Ed did paperwork. His stomach growled: no food, loose trousers weighted down by his holster. A voice out the squawk box: loud, spooked.
"Squad call! Nite Owl Coffee Shop one-eight-two-four Cherokee! Multiple homicides! See the patrolmen! Code three!"
Ed banged his legs getting up. No other detectives on call--it was his.
o o o
Patrol cars at Hollywood and Cherokee; blues setting up crime scene blockades. No plainclothesmen in sight--he might get first crack.
Ed pulled up, doused his siren. A patrolman ran over. "Load of people down, maybe some of them women. I found them, stopped for coffee and saw this phony sign on the door, 'Closed for Illness.' Man, the Nite Owl _never_ closes. It was dark inside and I knew this was a hinky deal. Exley, this ain't your squawk, this has gotta be downtown stuff, so--"

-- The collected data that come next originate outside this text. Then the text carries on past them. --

Lemma div_pow2 (s : bool) (m : positive) (e e2 : Z) :
  Z.pos (digits2_pos m) = 53 -> -1073 <= e - e2 <= 971 ->
  SFdiv B64.prec B64.emax (S754_finite s m e)
        (S754_finite false two52 (e2 - 52)) =
  S754_finite s m (e - e2).
Proof.
  intros Hd He. unfold SFdiv. rewrite div_core_pow2 by (auto; lia).
  rewrite xorb_false_r.
  replace (Z.pos m * 2) with (Z.pos m~0) by lia.
  apply (binary_round_aux_exact s m (e - e2) 1 (m~0)).
  - lia.
  - lia.
  - apply normal_canonical; [assumption | lia].
  - unfold B64.emax, B64.prec. lia.
Qed.

Lemma mul_pow2 (s : bool) (m : positive) (e e2 : Z) :
  Z.pos (digits2_pos m) = 53 -> -1074 <= e + e2 <= 971 ->
  SFmul B64.prec B64.emax (S754_finite s m e)
        (S754_finite false two52 (e2 - 52)) =
  S754_finite s m (e + e2).
Proof.
  intros Hd He. unfold SFmul. rewrite xorb_false_r.
  replace (e + (e2 - 52)) with (e + e2 - 52) by lia.
  apply binary_round_aux_exact.
  - lia.
  - rewrite Pos2Z.inj_mul. unfold two52. lia.
  - apply normal_canonical; [assumption | lia].
  - unfold B64.emax, B64.prec. lia.
Qed.

Lemma add_dyadic (a b : positive) (e : Z) :
  in_range a e -> in_range b e -> in_range (a + b) e ->
  SFadd B64.prec B64.emax (dyadic false a e) (dyadic false b e) =
  dyadic false (a + b) e.
Proof.
  intros Ha Hb Hab. pose proof Ha as [Hra _]. pose proof Hb as [Hrb _].
  destruct (dyadic_mantissa a Hra) as [Hma _].
  destruct (dyadic_mantissa b Hrb) as [Hmb _].
  unfold dyadic, SFadd. cbn [cond_Zopp].
  set (ez := Z.min (e - room a) (e - room b)).
  destruct (shl_align_spec (Z.to_pos (Z.pos a * 2 ^ room a)) (e - room a) ez)
    as [_ H1]; [unfold ez; lia|].
  destruct (shl_align_spec (Z.to_pos (Z.pos b * 2 ^ room b)) (e - room b) ez)
    as [_ H2]; [unfold ez; lia|].
  replace ez with (e - (e - ez)) at 3 by lia.
  apply binary_normalize_dyadic.
  - unfold ez. lia.
  - rewrite H1, H2, Hma, Hmb.
    rewrite <- !Z.mul_assoc, <- !Z.pow_add_r by (unfold ez; lia).
    replace (room a + (e - room a - ez)) with (e - ez) by lia.
    replace (room b + (e - room b - ez)) with (e - ez) by lia.
    rewrite Pos2Z.inj_add. lia.
  - exact Hab.
Qed.

Lemma sub_dyadic (a b : positive) (e : Z) :
  in_range (a + b) e -> in_range b e -> in_range a e ->
  SFsub B64.prec B64.emax (dyadic false (a + b) e) (dyadic false b e) =
  dyadic false a e.
Proof.
  intros Hab Hb Ha. pose proof Hab as [Hrab _]. pose proof Hb as [Hrb _].
  destruct (dyadic_mantissa (a + b) Hrab) as [Hmab _].
  destruct (dyadic_mantissa b Hrb) as [Hmb _].
  unfold dyadic, SFsub. cbn [cond_Zopp].
  set (ez := Z.min (e - room (a + b)) (e - room b)).
  destruct (shl_align_spec (Z.to_pos (Z.pos (a + b) * 2 ^ room (a + b)))
              (e - room (a + b)) ez) as [_ H1]; [unfold ez; lia|].
  destruct (shl_align_spec (Z.to_pos (Z.pos b * 2 ^ room b)) (e - room b) ez)
    as [_ H2]; [unfold ez; lia|].
  replace ez with (e - (e - ez)) at 3 by lia.
  apply binary_normalize_dyadic.
  - unfold ez. lia.
  - rewrite H1, H2, Hmab, Hmb.
    rewrite <- !Z.mul_assoc, <- !Z.pow_add_r by (unfold ez; lia).
    replace (room (a + b) + (e - room (a + b) - ez)) with (e - ez) by lia.
    replace (room b + (e - room b - ez)) with (e - ez) by lia.
    rewrite Pos2Z.inj_add. lia.
  - exact Ha.
Qed.

End Rounding.

(** ** The uniform grid *)

Section GridFacts.

Open Scope Z_scope.

Lemma digits_le_53 (n : positive) : Z.pos n < 2 ^ 53 -> 0 <= room n.
Proof.
  intros H. unfold room. pose proof (digits2_pos_bounds n) as [Blo _].
  assert (Z.pos (digits2_pos n) - 1 < 53); [|lia].
  apply (Z.pow_lt_mono_r_iff 2); lia.
Qed.

Lemma in_range_small (n : positive) (e : Z) :
  Z.pos n < 2 ^ 53 -> -1000 <= e <= 900 -> in_range n e.
Proof.
  intros Hn He. pose proof (digits_le_53 n Hn). unfold in_range.
  split; [assumption|]. unfold room in *. lia.
Qed.

Lemma of_Z_dyadic (n : positive) :
  Z.pos n < 2 ^ 53 -> B64.of_Z (Z.pos n) = dyadic false n 0.
Proof.
  intros Hn. unfold B64.of_Z. change 0 with (0 - 0) at 1.
  apply binary_normalize_dyadic; [lia | lia | apply in_range_small; lia].
Qed.

Lemma dyadic_div_two (n : positive) (e : Z) :
  Z.pos n < 2 ^ 53 -> -900 <= e <= 900 ->
  B64.div (dyadic false n e) B64.two = dyadic false n (e - 1).
Proof.
  intros Hn He. pose proof (digits_le_53 n Hn) as Hr.
  destruct (dyadic_mantissa n Hr) as [_ Hd].
  unfold dyadic, B64.div.
  change B64.two with (S754_finite false two52 (1 - 52)).
  rewrite div_pow2 by (auto; unfold room in *; lia).
  f_equal. lia.
Qed.

Lemma dyadic_div_half (n : positive) (e : Z) :
  Z.pos n < 2 ^ 53 -> -900 <= e <= 900 ->
  B64.div (dyadic false n e) B64.half = dyadic false n (e + 1).
Proof.
  intros Hn He. pose proof (digits_le_53 n Hn) as Hr.
  destruct (dyadic_mantissa n Hr) as [_ Hd].
  unfold dyadic, B64.div.
  change B64.half with (S754_finite false two52 (-1 - 52)).
  rewrite div_pow2 by (auto; unfold room in *; lia).
  f_equal. lia.
Qed.

Lemma dyadic_mul_half (n : positive) (e : Z) :
  Z.pos n < 2 ^ 53 -> -900 <= e <= 900 ->
  B64.mul (dyadic false n e) B64.half = dyadic false n (e - 1).
Proof.
  intros Hn He. pose proof (digits_le_53 n Hn) as Hr.
  destruct (dyadic_mantissa n Hr) as [_ Hd].
  unfold dyadic, B64.mul.
  change B64.half with (S754_finite false two52 (-1 - 52)).
  rewrite mul_pow2 by (auto; unfold room in *; lia).
  f_equal. lia.
Qed.

(** The double [k / 2], for a positive integer [k] below [2 ^ 53]. *)
Lemma half_integer (k : positive) :
  Z.pos k < 2 ^ 53 ->
  B64.div (B64.of_Z (Z.pos k)) B64.two = dyadic false k (-1).
Proof.
  intros Hk. rewrite of_Z_dyadic by assumption.
  rewrite dyadic_div_two by (auto; lia). reflexivity.
Qed.

(** *** Half of a Python [int] *)

Lemma div_core_two (n : positive) :
  Z.pos n < 2 ^ 53 ->
  SFdiv_core_binary B64.prec B64.emax (Z.pos n) 0 2 0 =
  (Z.pos n * 2 ^ (room n + 1), - room n - 2, loc_Exact).
Proof.
  intros Hn. pose proof (digits_le_53 n Hn) as Hr.
  unfold SFdiv_core_binary. cbn [Zdigits2].
  change (Z.pos (digits2_pos 2)) with 2.
  rewrite fexp64_eq.
  match goal with
  | |- context [Z.min ?a ?b] =>
      replace (Z.min a b) with (- room n - 2) by (unfold room in *; lia)
  end.
  replace (0 - 0 - (- room n - 2)) with (room n + 2) by lia.
  destruct (room n + 2) as [|p|p] eqn:E; try lia.
  cbv beta iota zeta.
  rewrite Z.shiftl_mul_pow2 by lia. rewrite div_eucl_div_mod.
  assert (Hp : Z.pos n * 2 ^ Z.pos p = Z.pos n * 2 ^ (room n + 1) * 2).
  { rewrite <- E. replace (room n + 2) with (room n + 1 + 1) by lia.
    rewrite (Z.pow_add_r 2 (room n + 1) 1) by lia. lia. }
  rewrite Hp, Z.div_mul, Z.mod_mul by lia. reflexivity.
Qed.

(** An integer below [2 ^ 53] in absolute value, divided by the integer
    2: the quotient is a double, and the division is exact. *)
Lemma exact_div_two (s : bool) (n : positive) :
  Z.pos n < 2 ^ 53 ->
  B64.div (S754_finite s n 0) (S754_finite false 2 0) = dyadic s n (-1).
Proof.
  intros Hn. pose proof (digits_le_53 n Hn) as Hr.
  destruct (dyadic_mantissa n Hr) as [Hm Hd].
  unfold B64.div, SFdiv. rewrite div_core_two by exact Hn.
  rewrite xorb_false_r. unfold dyadic.
  replace (- room n - 2) with (-1 - room n - 1) by lia.
  assert (Hq : Z.pos n * 2 ^ (room n + 1) =
               Z.pos (Z.to_pos (Z.pos n * 2 ^ room n))~0).
  { rewrite (Pos2Z.inj_xO (Z.to_pos (Z.pos n * 2 ^ room n))), Hm.
    rewrite Z.pow_add_r by lia. lia. }
  rewrite Hq.
  apply (binary_round_aux_exact s _ (-1 - room n) 1).
  - lia.
  - rewrite (Pos2Z.inj_xO (Z.to_pos (Z.pos n * 2 ^ room n))). lia.
  - apply normal_canonical; [exact Hd | unfold room in *; lia].
  - unfold B64.emax, B64.prec, room in *. lia.
Qed.

Lemma int_truediv_two (target_size : Z) :
  - 2 ^ 53 < target_size < 2 ^ 53 ->
  exists half, int_truediv target_size 2 = Ok half.
Proof.
  intros H. unfold int_truediv. cbn [Z.eqb].
  destruct target_size as [|n|n]; cbn [int_value].
  - eexists. reflexivity.
  - rewrite exact_div_two by lia. eexists. reflexivity.
  - rewrite exact_div_two by lia. eexists. reflexivity.
Qed.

Ed pushed him aside, pushed over to the door. Open, a sign taped on: "Clossed Due to Illness." Ed stepped inside, memorized.
A long, rectangular interior. On the right: a string of tables, four chairs per. The side wall mural-papered: winking owls perched on street signs. A checkered linoleum floor; to the left a counter--a dozen stools. A service runway behind it, the kitchen in back, fronted by a cook's station: fryers, spatulas on hooks, a platform for laying down plates. At front left: a cash register.
Open, empty--coins on the floor mat beside it.
Three tables in disarray: food spilled, plates dumped; napkin containers, broken dishes on the floor. Drag marks leading back to the kitchen; one high-heeled pump by an upended chair.
Ed walked into the kitchen. Half-fried food, broken dishes, pans on the floor. A wall safe under the cook's counter--open, spiffing coins. Crisscrossed drag marks connecting with the other drag marks, dark black heel smudges ending at the door of a walk-in food locker.
Ajar, the cord out of the socket--no cool air as a preservative. Ed opened it.
Bodies--a blood-soaked pile on the floor. Brains, blood and buckshot on the walls. Blood two feet deep collecting in a drainage trough. Dozens of shotgun shells floating in blood.